The Toy Programming Language.

toy_compiler.h

This header defines the compiler structure, which is used to transform abstract syntax trees into usable intermediate bytecode. There are two steps to generating bytecode - the writing step, and the collation step.

During the writing step, the core of the program is generated, along with a series of literals representing the values within the program; these values are compressed and flattened into semi-unrecognizable forms. If the same literal is used multiple times in a program, such as a variable name, the name itself is replaced by a reference to the flattened literals within the cache.

During the collation step, everything from the core program’s execution instructions, the flattened literals, the functions (which have their own sections and protocols within the bytecode) and version information (such as the macros defined in toy_common.h) are all combined into a single buffer of bytes, known as bytecode. This bytecode can then be safely saved to a file or immediately executed.

Define Functions

Executing the following functions out-of-order causes undefiend behaviour.

void Toy_initCompiler(Toy_Compiler* compiler)

This function initializes the given compiler.

void Toy_writeCompiler(Toy_Compiler* compiler, Toy_ASTNode* node)

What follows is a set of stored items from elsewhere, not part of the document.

(* ===== verification/InboxLedger.v ===== *)
(** * The session inbox: nothing is lost or repeated

    Every envelope the inbox accepted is in exactly one place: on a queue or
    list, in the hands of the worker or of a requeue, or in the record of what
    became of it.  The lemmas count the copies of one token over all places. *)
From S2P Require Import Prelude GoStrings GoNum SessionKey UsageHold Inbox InboxRun.
From Stdlib Require Import Permutation.
Local Open Scope gostr_scope.

#[export] Instance DurableInject_eq_dec : EqDecision DurableInject.
Proof. solve_decision. Defined.
#[export] Instance InjectMeta_eq_dec : EqDecision InjectMeta.
Proof. solve_decision. Defined.
#[export] Instance token_eq_dec : EqDecision token.
Proof. solve_decision. Defined.

(** ** Places *)
Definition toks (l : list Envelope) : list token := token_of <$> l.

Definition inbox_tokens (i : inbox) : list token :=
  toks (ch i) ++ (steer_token <$> steer i) ++ toks (deferredInjects i).*1 ++ toks (held i) ++ toks (pending i)
  ++ toks (usageHeld i).

Definition cont_tokens (k : cont) : list token := match k with KLoop => [] | KSlot b => toks (batch b) end.
Definition icont_tokens (i : icont) : list token :=
  match i with IWalk kept rest k => toks kept ++ toks rest ++ cont_tokens k | IGo k => cont_tokens k end.
(** The batch that [runUserBatch] has in hand. *)
Definition in_hand (p : wpc) : option batchrun :=
  match p with WGates _ b => Some b | _ => match waiting_batch p with Some b => Some b | None => granted_batch p end end.

Definition still_waits (b : batchrun) (s : sys) : Prop :=
  waitCancel (inb s) = Some true /\ exists b' l, waiting_batch (pc s) = Some b' /\ batch b' = batch b ++ l.

(** Nothing enters a queue, the restart store or a caller's hands. *)
Definition nothing_queued (s s' : sys) : Prop :=
  ch (inb s') = ch (inb s) /\ usageHeld (inb s') = usageHeld (inb s) /\ callers s' = callers s /\ stored s' = stored s
  /\ sublist (pending (inb s')) (pending (inb s)) /\ (held (inb s') = held (inb s) \/ held (inb s') = []).

(** A step that lets the batch go: it is logged as dropped, the worker has no
    batch in hand afterwards, and no envelope of it went back to a queue. *)
Definition dropped (b : batchrun) (s s' : sys) : Prop :=
  in_hand (pc s') = None /\ nothing_queued s s'
  /\ exists d, log s' = log s ++ d /\ (StopDropped (batch b) ∈ d \/ CtxDropped (batch b) ∈ d).

Lemma driven_app l l' : driven (l ++ l') = driven l ++ driven l'.
Proof. apply omap_app. Qed.

Lemma driven_refuse e s : driven (log (refuse e s)) = driven (log s).
Proof. unfold refuse. cbn [note put_log log]. rewrite driven_app. destruct (is_inject e); by rewrite app_nil_r. Qed.

Lemma driven_refuse_all l s : driven (log (refuse_all l s)) = driven (log s).
Proof.
  revert s. induction l as [|e l IH]; intros s; [done|]. change (refuse_all (e :: l) s) with (refuse_all l (refuse e s)).
  by rewrite IH, driven_refuse.
Qed.

Lemma driven_worker_exit s : driven (log (worker_exit s)) = driven (log s).
Proof. unfold worker_exit. cbn [goto put_pc upd put_inb log]. rewrite driven_refuse_all. cbn [upd put_inb log]. by rewrite driven_refuse_all. Qed.

Lemma driven_note e s : (forall l, e <> Drove l) -> driven (log (note e s)) = driven (log s).
Proof. intros H. cbn [note put_log log]. rewrite driven_app. destruct e; try (by rewrite app_nil_r). by destruct (H l). Qed.

Lemma driven_exit_from k s : driven (log (exit_from k s)) = driven (log s).
Proof. destruct k; cbn [exit_from]; rewrite driven_worker_exit; [done|]. by rewrite driven_note. Qed.

Lemma driven_dispatched k s : driven (log (dispatched k s)) = driven (log s).
Proof. by destruct k. Qed.

Lemma driven_inject_done i s : driven (log (inject_done i s)) = driven (log s).
Proof. destruct i; [done|apply driven_dispatched]. Qed.

Lemma driven_batch_done b s : driven (log (batch_done b s)) = driven (log s).
Proof. unfold batch_done. by destruct (from_hold b). Qed.

Lemma driven_abort b s : driven (log (abort b s)) = driven (log s).
Proof. unfold abort. case_match; [rewrite driven_worker_exit|rewrite driven_batch_done]; by rewrite driven_note. Qed.

Lemma driven_store e s e' s' : storeUsageHeld e s = (e', s') -> log s' = log s.
Proof. unfold storeUsageHeld. case_bool_decide; intros; by simplify_eq. Qed.

Lemma driven_park_held e s : driven (log (park_held e s)) = driven (log s).
Proof.
  unfold park_held. destruct (storeUsageHeld e s) as [e' s1] eqn:E. apply driven_store in E.
  cbn [upd put_inb log]. case_match; [rewrite driven_note by done|]; by rewrite E.
Qed.

Lemma driven_park_all l s : driven (log (fold_left (fun s e => park_held e s) l s)) = driven (log s).
Proof. revert s. induction l as [|e l IH]; intros s; [done|]. cbn [fold_left]. by rewrite IH, driven_park_held. Qed.

Lemma driven_run_closure e i s : driven (log (run_closure e i s)) = driven (log s).
Proof.
  unfold run_closure. destruct (Inject e) as [m|]; [destruct (Run m)|];
    rewrite ?driven_inject_done; cbn [goto put_pc upd put_inb log]; by rewrite driven_note.
Qed.

(** Only [driveOnce] drives. *)
Lemma work_drives c s s' : work c s = Some s' -> (forall b, pc s <> WDrive b) -> driven (log s') = driven (log s).
Proof.
  intros H Hp. unfold_work H. destruct (pc s) eqn:Ep.
  all: repeat (case_match; try discriminate); simplify_eq.
  all: try (by destruct (Hp _ eq_refl)).
  all: rewrite ?driven_exit_from, ?driven_abort, ?driven_run_closure, ?driven_inject_done, ?driven_dispatched,
    ?driven_batch_done, ?driven_worker_exit, ?driven_park_all; cbn [goto put_pc upd put_inb handled touched accept put_taken
    start_batch put_stored put_timers drain_deferred take_deferred put_callers log].
  all: rewrite ?driven_refuse, ?driven_park_held, ?driven_park_all, ?driven_note by done.
  all: try done.
  all: try (match goal with E : storeUsageHeld _ _ = _ |- _ => by rewrite (driven_store _ _ _ _ E) end).
Qed.

Lemma step_drives a s s' : step a s = Some s' -> (forall b, pc s <> WDrive b) -> driven (log s') = driven (log s).
Proof.
  intros H Hp. destruct a; cbn [InboxRun.step] in H; [by eapply work_drives|..].
  2: { unfold call_step in H. repeat (case_match; try discriminate); simplify_eq;
       unfold accepted_by, captured_by, rejected_by; repeat case_match; cbn [put_caller put_callers touched upd put_inb accept put_taken log];
       rewrite ?driven_refuse, ?driven_note by done; done. }
  all: repeat (case_match; try discriminate); by simplify_eq.
Qed.

Lemma waits_intro b b' l s : waiting_batch (pc s) = Some b' -> batch b' = batch b ++ l -> waitCancel (inb s) = Some true ->
  still_waits b s.
Proof. intros H1 H2 H3. split; eauto. Qed.

Lemma waits_not_drive b s : still_waits b s -> forall b', pc s <> WDrive b'.
Proof. intros (_ & b1 & l & H & _) b' E. by rewrite E in H. Qed.

Lemma log_refuse_all_app l s : exists d, log (refuse_all l s) = log s ++ d.
Proof.
  revert s. induction l as [|x l IH]; intros s; [exists []; by rewrite app_nil_r|].
  change (refuse_all (x :: l) s) with (refuse_all l (refuse x s)). destruct (IH (refuse x s)) as [d ->].
  unfold refuse. cbn [note put_log log]. rewrite <- app_assoc. by eexists.
Qed.

Lemma nothing_queued_trans s1 s2 s3 : nothing_queued s1 s2 -> nothing_queued s2 s3 -> nothing_queued s1 s3.
Proof.
  intros (? & ? & ? & ? & Hp & Hh) (? & ? & ? & ? & Hp' & Hh'). unfold nothing_queued.
  split_and!; [congruence..|by etrans|]. destruct Hh' as [->|]; tauto.
Qed.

This function writes the given node argument to the compiler. During the writing step, this function may be called repeatedly, with a stream of results from Toy_scanParser(), until Toy_scanParser() returns NULL.

unsigned char* Toy_collateCompiler(Toy_Compiler* compiler, size_t* size)

This function returns a buffer of bytes, known as “bytecode”, created from the given compiler; it also stores the size of the bytecode in the variable pointed to by size.

Calling Toy_collateCompiler() multiple times on the same compiler will produce undefined behaviour.

void Toy_freeCompiler(Toy_Compiler* compiler)

This function frees a compiler. Calling this on a compiler which has not been collated will free that compiler as expected - anything written to it will be lost.